Lipid biomarker analysis is a quantitative and sensitive method for the in situ analysis of microbial communities in environmental samples (e.g. soil, water, air). The one-phase modified Bligh and Dyer solvent extraction is a commonly used method for obtaining phospholipid fatty acid biomarkers used in such community analysis. This method, however, is relatively labor intensive and slow, often taking up to 24 h for the initial extraction. Using a pressurized hot solvent extractor, we have been able to extract lipid biomarkers from selected vegetative and/or sporulated biomass (Escherichia coli, Staphylococcus aureus, Mycobacterium fortuitum, Bacillus subtilis, Saccharomyces cerevisiae and Aspergillus niger) as well as from environmental samples collected from water, soil and air.

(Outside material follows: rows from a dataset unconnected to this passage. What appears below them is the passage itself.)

Lemma first_nonzero_loop_position fuel base bytes :
  (length bytes <= fuel)%nat ->
  first_nonzero_loop fuel base bytes = Nat.add base <$> position_nonzero bytes.
Proof.
  revert base bytes. induction fuel as [|fuel IH]; intros base bytes Hf; destruct bytes as [|b bytes];
    [done|cbn in Hf; lia|done|].
  set (bs := b :: bytes) in *. cbn [first_nonzero_loop].
  unfold bs at 1. pose proof (position_app (take ZERO_RUN bs) (drop ZERO_RUN bs)) as Happ.
  rewrite take_drop in Happ. rewrite Happ.
  assert (Hpos : (0 < ZERO_RUN)%nat) by (unfold ZERO_RUN; lia).
  destruct (all_zero (take ZERO_RUN bs)) eqn:Hz.
  - rewrite (all_zero_position _ Hz), IH by (rewrite length_drop; unfold bs in *; cbn [length] in *; lia).
    destruct (position_nonzero (drop ZERO_RUN bs)); cbn; [|done]. f_equal. lia.
  - by destruct (position_not_zero _ Hz) as [i ->].
Qed.

Lemma last_nonzero_loop_rposition fuel bytes :
  (length bytes <= fuel)%nat -> last_nonzero_loop fuel bytes = rposition_nonzero bytes.
Proof.
  revert bytes. induction fuel as [|fuel IH]; intros bytes Hf; destruct bytes as [|b bytes];
    [done|cbn in Hf; lia|done|].
  set (bs := b :: bytes) in *. cbn [last_nonzero_loop].
  unfold bs at 1. set (base := (length bs - ZERO_RUN)%nat).
  assert (Hpos : (0 < ZERO_RUN)%nat) by (unfold ZERO_RUN; lia).
  assert (Hbase : (base < length bs)%nat) by (unfold base, bs; cbn [length]; lia).
  pose proof (rposition_app (take base bs) (drop base bs)) as Happ.
  rewrite take_drop, length_take in Happ. rewrite Happ.
  destruct (all_zero (drop base bs)) eqn:Hz.
  - rewrite (all_zero_rposition _ Hz). apply IH. rewrite length_take. lia.
  - destruct (rposition_not_zero _ Hz) as [i ->]. cbn. f_equal. lia.
Qed.
(* ===== verification/Disruptor.v ===== *)
(** * The disruptor ring

    [Ring] is the methods of the producer, its batches and the consumers
    ([pipeline/src/ring.rs]), each the tree of its shared-memory accesses.
    [Producing] and [Consuming] show what each method does and that it keeps to
    its side of the ring; [Clients] is the callers that respect the documented
    calling rules and the theorem that no interleaving of them goes wrong. *)

From S2P Require Import Prelude Rings.

(** ** The disruptor ring *)
Module Ring.
Import Memory Builder.

(** [u64] subtraction as the release build computes it. *)
Definition wsub (a b : Z) : Z := (a - b) mod 2 ^ 64.

Inductive full : Type := Full.

(** The assertions of [RingBuffer::new] on a [usize] capacity. *)
Definition is_power_of_two (c : Z) : bool := (0 <? c) && (c =? 2 ^ Z.log2 c).
Definition new_ok (capacity : Z) : bool :=
  is_power_of_two capacity && (2 <=? capacity) && (capacity <=? u64_max).

(** [Producer], less what every handle shares and the waiting strategy; a gate is
    the index of its consumer. *)
Record producer : Type := Producer { gates : list nat; cached_gate_min : Z }.
Definition with_min (P : producer) (m : Z) : producer := Producer (gates P) m.

(** [Batch]. *)
Record batch : Type := Batch { start_seq : Z; count : Z }.

Section producer_methods.
Context {T : Type}.
Variable capacity : Z.
Local Notation prog := (prog T).
Local Notation idx := (slot_index capacity).

(** The scan over the gates: [let mut min = u64::MAX; for gate in &self.gates]. *)
Fixpoint load_gates (gs : list nat) (min : Z) : prog Z :=
  match gs with
  | [] => Ret min
  | g :: rest => LoadProcessed g (fun v => load_gates rest (if v <? min then v else min))
  end.

(** The backpressure check that [try_publish], [try_claim] and [try_push_with]
    share: room for [seq], refreshing the cached gate only when it says no. *)
Definition reserve (P : producer) (seq : Z) : prog (producer * bool) :=
  if capacity <=? wsub seq (cached_gate_min P) then
    bind (load_gates (gates P) u64_max) (fun min =>
    Ret (with_min P min, negb (capacity <=? wsub seq min)))
  else Ret (P, true).

Definition try_publish (P : producer) (value : T) : prog (producer * result Z full) :=
  LoadCursor (fun seq =>
  bind (reserve P seq) (fun '(P', ok) =>
  if ok : bool then
    WriteSlot (idx seq) (fun _ => value) (StoreCursor (seq + 1) (Ret (P', Ok seq)))
  else Ret (P', Err Full))).

(** The blocking calls loop until they succeed; [fuel] counts the turns, and
    [None] is a call still waiting. *)
Fixpoint publish (fuel : nat) (P : producer) (value : T) : prog (producer * option Z) :=
  match fuel with
  | O => Ret (P, None)
  | S n => bind (try_publish P value) (fun '(P', r) =>
           match r with Ok seq => Ret (P', Some seq) | Err Full => publish n P' value end)
  end.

Depending on sample type, the automated extraction procedure took similar to 35-45 min per sample. Compared to the modified Bligh and Dyer extraction, phospholipid fatty acid lipid yields obtained using the pressurized hot solvent extraction were not significantly different for the vegetative biomass or water and soil samples (P>0.05), but were significantly higher for the spores and the airborne biomass (P<0.05 for both sample types). The advantage of using accelerated hot solvent extraction is that by increasing the speed and decreasing the labor involved, pressurized hot solvent extraction should enable the rapid and improved extraction of lipids from large numbers of environmental samples providing data essential for total microbial community analysis. (C) 1997 Elsevier Science B.V.